Eric Krepp, an IRS employment tax specialist, told jurors Tuesday he was working as an IRS tax auditor in El Segundo in 2015 when he met with Williams about one of the tax preparer’s clients, whose returns showed unsubstantiated interest income.

Williams initially gave him nothing to back up the client’s withholdings, Krepp said, but eventually provided a “hand-written” document that raised questions.

According to the indictment, Williams owns and operates Williams Financial Network, an Inglewood-based tax services company. Prior to forming the company, Williams worked from 1985 to 1996 as a compliance representative in the Franchise Tax Board’s collection division.

Williams allegedly filed tax returns claiming his clients had accrued Original Issue Discount — OID — interest income.

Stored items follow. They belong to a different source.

Definition execute_cycle (self : t) (symbol : string) (current_price : Qc)
    (historical_data : list Qc) : Result t :=
  '(self1, _, guardian_decision) ←
    decide_cycle self symbol current_price historical_data;
  settle self1 symbol current_price guardian_decision.

End Cycle.

End ExecutionEngine.

(** * data_engine.py *)

(** The simulated price feed.  The two calls of [np.random.uniform] are
    not modelled as randomness: each method takes the numbers drawn as an
    argument, and the statements about it quantify over the draws within
    the bounds the code passes to [uniform].  Of the timestamps
    ([start_time], the [open_time] column) the model keeps what decides
    whether they can be computed; a frame of klines is its column of
    closes, oldest first. *)
Module DataEngine.

Record t : Type := mk {
  current_prices : gmap string Qc
}.

(** [DataEngine()]. *)
Definition init : t := {| current_prices := ∅ |}.

(** [sub in s] on Python strings: [sub] occurs somewhere in [s]. *)
Fixpoint contains (sub s : string) : bool :=
  String.prefix sub s
  || match s with
     | EmptyString => false
     | String _ rest => contains sub rest
     end.

(** The arbitrary starting price of a symbol. *)
Definition starting_price (symbol : string) : Qc :=
  if contains "BTC" symbol then qc 60000 1
  else if contains "ETH" symbol then qc 3000 1
  else qc 100 1.

Definition _initialize_symbol (self : t) (symbol : string) : t :=
  match current_prices self !! symbol with
  | Some _ => self
  | None =>
      {| current_prices := <[symbol := starting_price symbol]> (current_prices self) |}
  end.





End DataEngine.

(** * Vocabulary of the statements *)

(** The bound on a risk percentage: the half-open unit interval (0, 1]. *)
Definition in_unit (x : Qc) : Prop := 0 < x ∧ x ≤ 1.

(** The data-model invariant of the risk limits, kept by every update. *)
Definition risk_wf (r : RiskEngine.t) : Prop :=
  in_unit (RiskEngine.max_position_pct r) ∧ in_unit (RiskEngine.max_exposure_pct r).

(** What the statements about [update_memory] need of an agent: reading
    back the memory just stored, and an adaptation hook that leaves the
    streak alone. *)
Class LawfulAgent (A : Type) `{BaseAgent.Agent A} : Prop := {
  get_set_memory (a : A) (m : BaseAgent.Memory) :
    BaseAgent.get_memory (BaseAgent.set_memory a m) = m;
  adapt_keeps_streak (a : A) :
    BaseAgent.current_streak (BaseAgent.get_memory (BaseAgent._adapt a))
    = BaseAgent.current_streak (BaseAgent.get_memory a)
}.

(** The streak an agent reports. *)
Definition streak_of {A} `{BaseAgent.Agent A} (a : A) : Z :=
  BaseAgent.current_streak (BaseAgent.get_memory a).

(** One call of [RiskGuardianAgent.evaluate]: its four arguments. *)
Record Call : Type := mkCall {
  call_proposal : AnalystAgent.Decision;
  call_portfolio_value : Qc;
  call_open_value : Qc;
  call_price : Qc
}.

(** Consecutive calls of [evaluate] on one guardian, with nothing else
    touching it in between; the decisions are collected in call order. *)
Fixpoint evaluate_calls (g : RiskGuardianAgent.t) (risk : RiskEngine.t)
    (calls : list Call) : Result (RiskGuardianAgent.t * list RiskGuardianAgent.Decision) :=
  match calls with
  | [] => Ok (g, [])
  | c :: rest =>
      '(g1, d) ←
        RiskGuardianAgent.evaluate g risk (call_proposal c)
          (call_portfolio_value c) (call_open_value c) (call_price c);
      '(g2, ds) ← evaluate_calls g1 risk rest;
      Ok (g2, d :: ds)
  end.

(** The decision of a call that the cooldown blocks. *)
Definition blocked : RiskGuardianAgent.Decision :=
  {| RiskGuardianAgent.signal := HOLD;
     RiskGuardianAgent.amount := 0;
     RiskGuardianAgent.reason := RiskGuardianAgent.BlockedByActiveCooldown |}.

(** A proposal of the analyst with the given signal. *)
Definition propose (s : Signal) : AnalystAgent.Decision :=
  {| AnalystAgent.signal := s;
     AnalystAgent.reason := AnalystAgent.BaseStrategyExecuting s |}.

(** A guardian after [n] losing trades in a row, each reported through
    [update_memory]. *)
Fixpoint guardian_after_losses (n : nat) : RiskGuardianAgent.t :=
  match n with
  | O => RiskGuardianAgent.init
  | S k => BaseAgent.update_memory (guardian_after_losses k) (- 1)
  end.

(** *** Moving averages *)

(** What is assumed of pandas' rolling mean: a window that is not
    negative gives a column, and the column has one entry per sample. *)
Record rolling_spec (rolling_mean : Z → list Qc → Result (list (option Qc)))
    : Prop := {
  rolling_returns (w : Z) (xs : list Qc) :
    (0 ≤ w)%Z → ∃ col, rolling_mean w xs = Ok col;
  rolling_length (w : Z) (xs : list Qc) (col : list (option Qc)) :
    rolling_mean w xs = Ok col → length col = length xs
}.

(** The moving average of window [w] at the sample [k] places before the
    last one ([k = 0] is the last sample, [k = 1] the second-to-last), as
    the code reads it: the entry of the column that pandas computed.  It
    is undefined where that entry is NaN and where the series has no such
    sample. *)
Definition sma_back (rolling_mean : Z → list Qc → Result (list (option Qc)))
    (w : Z) (series : list Qc) (k : nat) : option Qc :=
  match rolling_mean w series with
  | Ok col => mjoin (reverse col !! k)
  | Raise _ => None
  end.

Section Crossovers.

Variable rolling_mean : Z → list Qc → Result (list (option Qc)).

(** Short at or below long at the second-to-last sample, short strictly
    above long at the last one; all four averages defined. *)
Definition bullish_crossover (s : StrategyEngine.t) (series : list Qc) : Prop :=
  ∃ short_prev long_prev short_last long_last : Qc,
    sma_back rolling_mean (StrategyEngine.short_window s) series 1 = Some short_prev
    ∧ sma_back rolling_mean (StrategyEngine.long_window s) series 1 = Some long_prev
    ∧ sma_back rolling_mean (StrategyEngine.short_window s) series 0 = Some short_last
    ∧ sma_back rolling_mean (StrategyEngine.long_window s) series 0 = Some long_last
    ∧ short_prev ≤ long_prev ∧ long_last < short_last.

(** The mirror image: short at or above long, then strictly below. *)
Definition bearish_crossover (s : StrategyEngine.t) (series : list Qc) : Prop :=
  ∃ short_prev long_prev short_last long_last : Qc,
    sma_back rolling_mean (StrategyEngine.short_window s) series 1 = Some short_prev
    ∧ sma_back rolling_mean (StrategyEngine.long_window s) series 1 = Some long_prev
    ∧ sma_back rolling_mean (StrategyEngine.short_window s) series 0 = Some short_last
    ∧ sma_back rolling_mean (StrategyEngine.long_window s) series 0 = Some long_last
    ∧ long_prev ≤ short_prev ∧ short_last < long_last.

End Crossovers.

(** *** A rolling mean to run examples on *)

(** The arithmetic mean of a non-empty window, in exact arithmetic. *)
Definition mean (l : list Qc) : Qc :=
  foldr Qcplus 0 l / of_Z (Z.of_nat (length l)).

(** One pass over the series: [recent] holds the samples seen so far,
    newest first.  A position with fewer than [w] samples behind it (or
    any position, for [w = 0]) is NaN. *)
Fixpoint rolling_from (w : nat) (recent : list Qc) (xs : list Qc)
    : list (option Qc) :=
  match xs with
  | [] => []
  | x :: rest =>
      let recent' := x :: recent in
      (if bool_decide (w = 0%nat) || bool_decide (length recent' < w)%nat
       then None
       else Some (mean (take w recent')))
      :: rolling_from w recent' rest
  end.

(** A rolling mean without rounding.  It stands for pandas' in the
    examples only, on series of whole numbers whose window means are
    halves and quarters: there the doubles that pandas computes are these
    very numbers. *)
Definition exact_rolling_mean (window : Z) (xs : list Qc)
    : Result (list (option Qc)) :=
  if bool_decide (window < 0)%Z then Raise ValueError
  else Ok (rolling_from (Z.to_nat window) [] xs).

(** The branch of [generate_signal] on the last two rows of the frame. *)
Definition crossover_of (previous latest : option Qc * option Qc) : Signal :=
  if bool_decide (latest.2 = None) || bool_decide (previous.2 = None)
  then HOLD
  else if StrategyEngine.nan_le previous.1 previous.2
          && StrategyEngine.nan_lt latest.2 latest.1
  then BUY
  else if StrategyEngine.nan_le previous.2 previous.1
          && StrategyEngine.nan_lt latest.1 latest.2
  then SELL
  else HOLD.

(** A series of eight closes that dips and recovers. *)
Definition recovering_series : list Qc :=
  [qc 10 1; qc 10 1; qc 10 1; qc 10 1; qc 9 1; qc 8 1; qc 9 1; qc 14 1].

(** *** The ledger *)

(** The threshold [1e-8] below which [remove_position] drops an entry. *)
Definition dust : Qc := qc 1 100000000.

(** The ledgers that calls of [add_position] and [remove_position] with
    non-negative amounts and positive prices produce from a fresh engine.
    A call that raises produces no ledger. *)
Inductive reachable : PortfolioEngine.t → Prop :=
  | reachable_init (initial_balance : Qc) :
      reachable (PortfolioEngine.init initial_balance)
  | reachable_add s symbol amount price s' ok :
      reachable s → 0 ≤ amount → 0 < price →
      PortfolioEngine.add_position s symbol amount price = Ok (s', ok) →
      reachable s'
  | reachable_remove s symbol amount price s' ok :
      reachable s → 0 ≤ amount → 0 < price →
      PortfolioEngine.remove_position s symbol amount price = (s', ok) →
      reachable s'.

(** The amount held of a symbol, zero when there is no entry. *)
Definition held_amount (s : PortfolioEngine.t) (symbol : string) : Qc :=
  match PortfolioEngine.positions s !! symbol with
  | Some pos => PortfolioEngine.amount pos
  | None => 0
  end.


(** A fresh ledger of 10000 after buying [2^-30] units at 100. *)
Definition dust_ledger : PortfolioEngine.t :=
  {| PortfolioEngine.initial_balance := qc 10000 1;
     PortfolioEngine.cash_balance := qc 10000 1 - qc 1 1073741824 * qc 100 1;
     PortfolioEngine.positions :=
       {[ "BTCUSDT" := {| PortfolioEngine.amount := qc 1 1073741824;
                          PortfolioEngine.average_entry_price := qc 100 1 |} ]} |}.

(** A fresh ledger of 1100 after buying one unit at 100. *)
Definition held_ledger : PortfolioEngine.t :=
  {| PortfolioEngine.initial_balance := qc 1100 1;
     PortfolioEngine.cash_balance := qc 1100 1 - 1 * qc 100 1;
     PortfolioEngine.positions :=
       {[ "BTCUSDT" := {| PortfolioEngine.amount := 1;
                          PortfolioEngine.average_entry_price := qc 100 1 |} ]} |}.

(** *** The cash arithmetic on doubles *)

Module Doubles.

(** The double nearest to [n / d], for integers that doubles hold
    exactly: what Python reads from the decimal literal. *)
Definition double (n d : Z) : PrimFloat.float :=
  PrimFloat.div (PrimFloat.of_uint63 (Uint63.of_Z n))
                (PrimFloat.of_uint63 (Uint63.of_Z d)).

(** [add_position]: [cost = amount * price], [cash_balance -= cost]. *)
Definition cash_after_buy (cash amount price : PrimFloat.float) : PrimFloat.float :=
  PrimFloat.sub cash (PrimFloat.mul amount price).

(** [remove_position]: [sale_value = amount * price],
    [cash_balance += sale_value]. *)
Definition cash_after_sale (cash amount price : PrimFloat.float) : PrimFloat.float :=
  PrimFloat.add cash (PrimFloat.mul amount price).

End Doubles.

(** *** The cycle *)

(** The outcome counters of a memory: what [update_memory] writes before
    it calls the adaptation hook. *)
Definition outcomes (m : BaseAgent.Memory) : Z * Z * Z * Z :=
  (BaseAgent.total_trades m, BaseAgent.wins m, BaseAgent.losses m,
   BaseAgent.current_streak m).

(** The price map that [execute_cycle] builds: the traded symbol alone. *)
Definition cycle_prices (symbol : string) (current_price : Qc) : gmap string Qc :=
  {[ symbol := current_price ]}.

(** The arguments of one call of [execute_cycle]. *)
Record Cycle : Type := mkCycle {
  cycle_symbol : string;
  cycle_price : Qc;
  cycle_history : list Qc
}.

(** Consecutive cycles on one coordinator. *)
Fixpoint run_cycles (rolling_mean : Z → list Qc → Result (list (option Qc)))
    (returns_volatility : list Qc → Qc) (e : ExecutionEngine.t)
    (cycles : list Cycle) : Result ExecutionEngine.t :=
  match cycles with
  | [] => Ok e
  | c :: rest =>
      e' ← ExecutionEngine.execute_cycle rolling_mean returns_volatility e
             (cycle_symbol c) (cycle_price c) (cycle_history c);
      run_cycles rolling_mean returns_volatility e' rest
  end.

(** A volatility measure for the examples, all of which run on histories
    of fewer than five closes: there [scan] returns before it measures
    anything, and the value is never read. *)
Definition unread_volatility : list Qc → Qc := λ _, 0.

(** Three closes that end in a fall: with windows 1 and 2 the averages
    are 10 against 10, then 8 against 9. *)
Definition falling_closes : list Qc := [qc 10 1; qc 10 1; qc 8 1].

(** The strategy with windows 1 and 2. *)
Definition quick_strategy : StrategyEngine.t :=
  {| StrategyEngine.short_window := 1; StrategyEngine.long_window := 2 |}.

OID is a form of interest that accrues over the life of a bond or other debt instrument, but is not payable as it accrues.

Financial institutions use IRS Forms 1099-OID to report the accrued, but unpaid, income and any tax withholdings on it. Williams filed 514 tax returns for clients for tax years 2010 through 2016, fraudulently claiming OID withholdings and seeking nearly $5.49 million in bogus tax refunds, according to prosecutors, who also allege that the IRS paid out about $3 million on the bogus claims. The clients have not been charged in the alleged scheme, according to the U.S. Attorney’s Office.

Williams admitted creating the Forms 1099-OID he gave to IRS auditors, who questioned the withholdings he claimed on the tax returns he prepared for his clients and himself, prosecutors allege.

If convicted of all counts, he could face decades in federal prison, according to the U.S. Attorney’s Office.